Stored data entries
————————
Lemma keeps_try_except path {A} (body : M A) catches handler :
  keeps path body -> (forall e, keeps path (handler e)) ->
  keeps path (try_except body catches handler).
Proof.
  intros Hb Hh s. unfold try_except. specialize (Hb s).
  destruct (body s) as [a s'|e s'|c s']; simpl in *; [assumption| |assumption].
  destruct (catches e); simpl; [|assumption].
  rewrite Hh. assumption.
Qed.

Lemma keeps_when path (b : bool) (m : M unit) :
  keeps path m -> keeps path (when b m).
Proof. destruct b; simpl; [auto|]. intros _. apply keeps_ret. Qed.

Lemma keeps_for_each path {A} (l : list A) (body : A -> M unit) :
  (forall x, keeps path (body x)) -> keeps path (for_each l body).
Proof.
  intros Hb. induction l as [|x l IH]; simpl.
  - apply keeps_ret.
  - apply keeps_bind; auto.
Qed.

Lemma keeps_modify path (f : State -> State) :
  (forall s, files (f s) = files s) -> keeps path (modify f).
Proof. intros Hf s. simpl. by rewrite Hf. Qed.

Lemma keeps_upd_options path (f : Options -> Options) :
  keeps path (upd_options f).
Proof. apply keeps_modify. reflexivity. Qed.

Lemma keeps_log_call path (level : nat) (msg : string) :
  keeps path (log_call level msg).
Proof. apply keeps_modify. intros s. destruct (Nat.leb _ _); reflexivity. Qed.

Lemma keeps_read_file path (p : string) : keeps path (read_file p).
Proof. intros s. unfold read_file. destruct (files s !! p); reflexivity. Qed.

Lemma keeps_open_w path (p : string) : p <> path -> keeps path (open_w p).
Proof. intros Hne s. simpl. by rewrite lookup_insert_ne. Qed.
————————
▶ What the task asks
Taking the line containing "Lemma keeps_open_w path" as the first, please return it and every line after it through the end of the entries, exactly and only those.

▶ Response
Lemma keeps_open_w path (p : string) : p <> path -> keeps path (open_w p).
Proof. intros Hne s. simpl. by rewrite lookup_insert_ne. Qed.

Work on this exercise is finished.